Waterfront access project is running a year late

City says developers can still count on schedule to begin site construction

By Andrea Damewood
Published: May 10, 2011, 12:00am

Following difficulties with right-of-way access and tight railroad-construction windows, Vancouver’s $44 million waterfront access project is running a year behind schedule, city staff told the Vancouver City Council on Monday.

The delay — which included negotiations with the publisher of The Columbian for access on Grant Street — means the city council will have to approve changes to several agreements at its May 16 meeting.

Inked in 2009, the development agreement with Columbia Waterfront LLC — a group comprising Gramor Development of Tualatin, Ore., and its local investors — says construction work linking downtown to the waterfront must be substantially complete by the end of 2011, with full completion by mid-2012. Now, project timelines show the work being finished by early 2013.

However, Transportation Policy Director Thayer Rorabaugh said the city should still be able to honor its agreement to give developers construction access in time. “We promised access by a certain time, and we’re going to meet that,” he said.

In turn, however, Gramor has asked the city to defer its $350,000 payment to chip in on the public project this year. Developers agreed to pay $8 million of the waterfront access project, and that agreement has not changed, city Budget and Planning Manager Natasha Ramras said. But because the city is a year behind, they also asked the city council to amend the development agreement to put off their 2011 payment for one year. The group has already paid $1.15 million of that balance, she said.

The city had included that money in its 2011 capital budget, but Vancouver Business Development Manager Alisa Pyszka said “we can work with that within the budget.”

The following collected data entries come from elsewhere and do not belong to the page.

(* ===== verification/Prelude.v ===== *)
(** * Verification of the [x86_64] crate

    The crate provides the data structures and instructions that an x86-64
    kernel needs.  This development models its memory management core, its
    descriptor tables and its register code as executable functions, and
    proves them correct for every input and every user-supplied environment.

    ** Parts and how they depend on each other

    - Prelude.v (this file): outcomes of Rust computations ([Ret], [Panic],
      [Fault] for undefined behaviour), [Result], the state-and-error monad
      [M] for [&mut] code with [?], [w]-bit unsigned integers as [Z] in
      [0, 2^w) with [wrap], [checked_*] and [arith], the compilation target
      (overflow checks on or off, 32- or 64-bit [usize]), iteration with fuel
      ([collect]), and the tactics and lemmas shared by all files.
    - Crates.v: the third-party crates [bit_field] and [bitflags] as classes of
      operations with laws that state their documented behaviour, reference
      instances that satisfy the laws, and the lemmas and tactics on bit fields
      ([fields_wf], [pack], [bits_read], [bits_write]) shared by the files that
      pack fields into words.
    - Index.v, Addr.v (src/addr.rs), Page.v and Frame.v
      (src/structures/paging/page.rs, frame.rs), PageTable.v
      (src/structures/paging/page_table.rs): addresses, pages, frames and their
      ranges, page table entries and tables.  Kani.v: the proof harnesses of
      addr.rs for the Kani model checker; UnitTests.v: the unit tests of the
      repository, run by the kernel.
    - Mapper.v (src/structures/paging/mapper/mod.rs, frame_alloc.rs): the
      traits as type classes with their provided methods.
    - MappedPageTable.v (mapper/mapped_page_table.rs): the page table walker and
      the implementations of [Mapper] for the three page sizes, of [Translate]
      and of [CleanUp].  Tables live in a memory [Mem], a finite map from
      pointers to tables; a [&mut PageTable] is a pointer, so that aliasing
      between tables is explicit.
    - PageWalk.v: the specification of a hierarchy.  [Valid] is the contract
      ("a valid page table hierarchy"): a tree of tables in memory, whose
      entries above level 1 are unused, huge or point to a table.  [view] maps
      a path of indices to the entry that decides its translation.
    - MapperSpec.v, MapperCreate.v: on a valid hierarchy, each operation runs as
      a pure function of the walk; MapperProofs.v: what the operations do to
      the translation of every address; CleanUp.v, CleanUpFull.v: the same for
      the deallocation of empty tables; SetFlags.v: the flags of parent
      entries; MapperExamples.v: a concrete memory and
      allocator where the hypotheses of these theorems hold.
    - OffsetPageTable.v (mapper/offset_page_table.rs): the mapper over a direct
      map of physical memory, from [map_to] to [translate_addr].
    - Gdt.v (src/structures/gdt.rs, tss.rs, src/registers/segmentation.rs,
      [PrivilegeLevel] of src/lib.rs): selectors, descriptors and the table.
    - Debug.v (src/registers/debug.rs): debug register flags, the packed DR7
      value and the accesses to the registers.
    - Tlb.v (src/instructions/tlb.rs): PCIDs and the broadcast TLB flush;
      Shootdown.v: the flush followed by [tlbsync] on several processors, as a
      labelled transition system.
    - RecursivePageTable.v (mapper/recursive_page_table.rs): the mapper that
      reaches the tables through a level 4 entry that points to its own table.
      Its pointers are virtual, computed from indices, and each access is
      translated by the processor on the hierarchy being edited (the class
      [MMU]).  RecursiveProofs.v, RecursiveCleanUp.v: each operation does what
      MappedPageTable.v does over identity-mapped memory on the hierarchy
      without the recursive entry; RecursiveTheorems.v: the operations as a
      labelled transition system, the simulation of every run, the
      constructor, and a concrete recursive hierarchy.
    - Idt.v (src/structures/idt.rs): gate entries and options, the table, the
      error codes, vectors and stack frames; IdtTable.v: the table as the array
      of 256 words that the processor reads; IdtHandlers.v:
      [set_general_handler!].
    - Cpu.v (src/registers/segmentation.rs, src/instructions/segmentation.rs,
      tables.rs, src/structures/mod.rs): the register file [Cpu], the segment
      and descriptor table registers, and [load] of both tables.
    - Control.v (src/registers/control.rs, xcontrol.rs, rflags.rs, mxcsr.rs,
      src/instructions/interrupts.rs, [flush_all] of tlb.rs): registers of
      flags, with their common contract as the class [FlagRegister], CR2, CR3
      and [without_interrupts].  The contract has the bits that the processor
      shows and stores: CR0.EXTENSION_TYPE and EFER.LONG_MODE_ACTIVE do not
      change, and RFLAGS is read by [pushfq] and written by [popfq].
    - ModelSpecific.v (src/registers/model_specific.rs): [Msr] and the registers
      with a type of their own.
    - Instructions.v (src/instructions/port.rs, random.rs,
      src/structures/port.rs): I/O ports and [RdRand].
    - Interrupts.v (src/instructions/interrupts.rs, mod.rs): the instruction
      sequences of the functions that enable interrupts, halt or call handlers,
      on a processor with pending interrupts and the shadow of [sti].
    - TlbCoherence.v: the composition of the mapper, its flush promises
      ([MapperFlush], [MapperFlushAll]) and a translation cache that holds
      frames and access rights, those of the parent entries included.
    - Fmt.v: what the code uses of [core::fmt], with every option of a format;
      Format.v: the implementations
      of the [fmt] traits in addr.rs, page.rs, frame.rs, page_table.rs, gdt.rs,
      idt.rs, tlb.rs, port.rs, segmentation.rs, model_specific.rs and
      recursive_page_table.rs.
    - SyscallSegments.v: the composition of Gdt.v and ModelSpecific.v that sets
      up the segments of [syscall] and [sysret].
    - TypeInvariant.v: the invariants of the address, page, frame, range, index,
      offset and PCID types as the class [Invariant], and the values a program
      can get from the safe functions, as an inductive predicate.

    ** Conventions

    A Rust function [f] of type [T] is [T_f], or [f] where that is unique; a
    generic method that has one body per page size is one definition per size
    ([map_to_4kib]).  A method that takes [&mut self] returns the new value.  A
    function that can panic returns an [outcome]; one that returns a [Result]
    and changes state is in [M], where an error keeps the state reached.  A
    value of a flags type is the integer [bits()] returns.  [usize] has
    [usize_bits] bits; the plain operators [+], [-], [*] are [arith], which
    panics or wraps as the target says.

    ** Environment

    Parameters of the model, because they are not part of the crate: the
    crates [bit_field] and [bitflags]; the user's [PageTableFrameMapping] (any
    function), frame allocator and deallocator (any functions on a state of
    the user's; [Supply] and [FreshFrames] state the documented contract of
    the allocator for the next few frames); the CPUID leaves; the contents of
    the registers; the translation of virtual pointers by the processor
    ([MMU], with the law that a walk through present entries gives the frame
    of the last one); the addresses of functions ([fn_addr]); the devices
    behind the I/O ports ([Devices]); [cpuid] and [rdrand]
    ([RandIntrinsics]); the translation cache of one processor
    ([TranslationCache], which may drop and reload mappings at any time); what
    a processor drops when it answers an [invlpgb] ([InvlpgbEffect]); the
    interrupt handlers, the times at which interrupts arrive, and whether the
    shadow of [sti] holds off non-maskable interrupts; the [Debug] output of
    the flags types of [bitflags] ([FlagsDebug]).

    ** What the theorems show

    - Addresses (Addr.v): the constructors accept exactly the canonical
      addresses; alignment is the nearest multiple; the [Step] functions,
      including the jump over the gap, are arithmetic on the 2^48 canonical
      addresses in order; indices and offset determine the address.  The
      harnesses of the repository hold for every input (Kani.v), and its unit
      tests pass (UnitTests.v).
    - Pages and frames (Page.v, Frame.v): constructors, round trips with the
      page table indices, arithmetic and when it panics, and that the range
      iterators terminate and yield exactly their pages; the cases where they
      panic or wrap are stated as theorems too.
    - Entries and tables (PageTable.v): what is stored is read back, up to the
      two flags that overlap the address field.
    - Mappers (MapperProofs.v, OffsetPageTable.v): [translate] computes the
      abstract walk; [map_to], [unmap], [update_flags] and [translate_page]
      always return on a valid hierarchy, keep it valid, change the translation
      of exactly the addresses of the page, and each error has a stated cause;
      [unmap] undoes [map_to]; changing the flags of a parent entry that
      points to a table changes no translation (SetFlags.v).  Three theorems
      describe inputs on which the code deviates from its documentation.
    - Clean-up (CleanUp.v, CleanUpFull.v): it terminates, changes no
      translation, frees only empty tables that are no longer linked, and
      [clean_up] leaves no empty table below level 4.
    - Recursive page table (RecursiveTheorems.v): every run of its operations,
      including errors and panics, has the results and the final memory of the
      same run of the mapped page table; [new] accepts exactly the active
      recursive tables; the entries of a huge parent are read as a table, which
      its documentation does not say.
    - Descriptors, debug registers, TLB (Gdt.v, Debug.v, Tlb.v): [append] and
      its capacity check, the encoding of TSS descriptors, independence of
      the fields of DR7 and preservation of its reserved bits, and that the
      broadcast flush covers exactly the pages of its range in batches that
      respect the processor's limit and the gap.
    - Translation caches (TlbCoherence.v, Shootdown.v): a cached mapping that
      grants more than the tables do is always covered by a flush promise that
      was not kept yet, of [unmap] or [update_flags] for its page or of
      [set_flags_p*_entry] for everything; reloading CR3 keeps that last promise
      except for global mappings; a broadcast flush followed by [tlbsync] leaves
      no selected translation on any processor, in every interleaving, and
      completes in every fair run.
    - Interrupts (Interrupts.v): [enable_and_hlt] never sleeps through a
      maskable interrupt, at whatever time it arrives, as long as no non-maskable
      one comes between, while a plain [hlt] can;
      the software interrupts reach their vectors.
    - Formatting (Format.v): addresses are printed faithfully in every base and
      with every option of a format, and debug formatting never panics.
    - Interrupt descriptor table (Idt.v, IdtTable.v, IdtHandlers.v): an entry is
      the gate descriptor of its fields and each setter changes its own field;
      an index or a range reaches exactly the gates of its vectors and is
      rejected where the type of the handler would be wrong;
      [set_general_handler!] makes the processor call the general handler with
      the vector and the error code for exactly the vectors of its range.
    - Registers (Control.v, ModelSpecific.v): a write of flags keeps the bits
      that are not declared and is read back, as far as the processor stores the
      flags; CR3, STAR and the other typed
      registers round-trip and [Star::write] accepts what the documentation
      says; [without_interrupts] runs its closure with interrupts off and
      restores the flag.  Two theorems state where a write does not do what is
      expected: the APIC base keeps the old address, and [flush_all] changes
      the PCID.
    - Across the parts (SyscallSegments.v, TypeInvariant.v): the predefined
      segments are accepted by STAR and select what was appended; every value
      that safe code obtains satisfies the invariant of its type.

    ** Fuel

    Loops over iterators and the flush loop take a fuel argument; the theorems
    hold for every fuel above the number of pages, so they include
    termination.  The recursion of [clean_up] descends the four levels and is
    run with fuel 4; running out would be [Fault], which is proved not to
    happen.

    ** Not modelled

    What the processor does with a register or an instruction beyond its cell,
    its record of operands or the state named above: faults on rejected values,
    changes of mode, write protection, the caches of upper level entries, and
    stale translations of the tables that the recursive mapper accesses ([MMU] translates by the current memory).
    Formatting: the derived [Debug] implementations that no hand-written one
    calls.  [InterruptStackFrame::as_mut], which returns a
    type of the [volatile] crate.  Tests that check sizes, derived traits or
    printing, or that execute instructions.  Concurrency: the mappers are used
    through [&mut]; only [invlpgb] reaches other processors.  The test kernel
    (testing/) boots the crate in an emulator and is not part of it. *)
From Stdlib Require Import ZArith Lia Bool List.
From stdpp Require Import base decidable option list gmap numbers.
#[local] Open Scope Z_scope.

Barry Cain, president of Gramor Development, said at the access project’s groundbreaking in September 2010 that private development would begin in 2013. Columbia Waterfront LLC is already leasing and selling on the property, and investors expect to build mid-rise condominiums, offices, boutiques and restaurants worth an estimated $900 million on the 32-acre former industrial site.

Waterfront access plans call for re-opening Grant Street, which lies along the east side of the The Columbian’s offices at 701 W. Eighth St. and is currently closed to through traffic. Rorabaugh said Monday that is now set to happen in April 2013. The city paid Scott Campbell, publisher of The Columbian, $4.38 million for a building and Grant street access in September. However, that was too late for BNSF contractors to start work on moving a portion of the railway there last year, stalling the project.

Esther Street will also be put through the railroad berm to the waterfront, where a Boise-Cascade paper mill once stood. Work on Esther Street is expected to be mostly finished in October 2012.

Several places where trains cross roads will also be closed or rebuilt, meaning that train horn noise downtown should end in 2013.

The city council is also scheduled to begin a 25-year agreement with the state to use a form of tax-increment financing to pay for part of the construction of those roads. The city council already unanimously approved accepting up to $220,000 a year in state sales tax credit, that will pay for part of $3.1 million in construction bonds for the project. Ramras said the overall tax rate to residents will not increase. On May 16, the city council will vote on beginning the 25-year tax increment financing period and will then issue the bonds in June, she said.

The state tax-increment financing will also require a local match, which the city expects to pay with a part of its real estate excise taxes and the general fund. The city council already approved using up to $450,000 of excise tax money (which also goes to neighborhood traffic safety programs and debt service on the Marshall and Firstenburg centers) annually through 2013. Because of the one-year delay, staff said they will also ask the city council next week to extend the use of excise taxes for waterfront construction through 2015.

City Manager Eric Holmes said that nothing was new in the steps the city council will take next week and in the coming months.

“We’re following the script provided by state legislators,” said Holmes of the tax-increment financing ordinances, adding that the changes to the development agreement reflect normal delays major projects face. “We need to do a number of things to meet funding requirements. We’re taking care of business so we can honor our agreements in light of a one-year delay.”

Loading...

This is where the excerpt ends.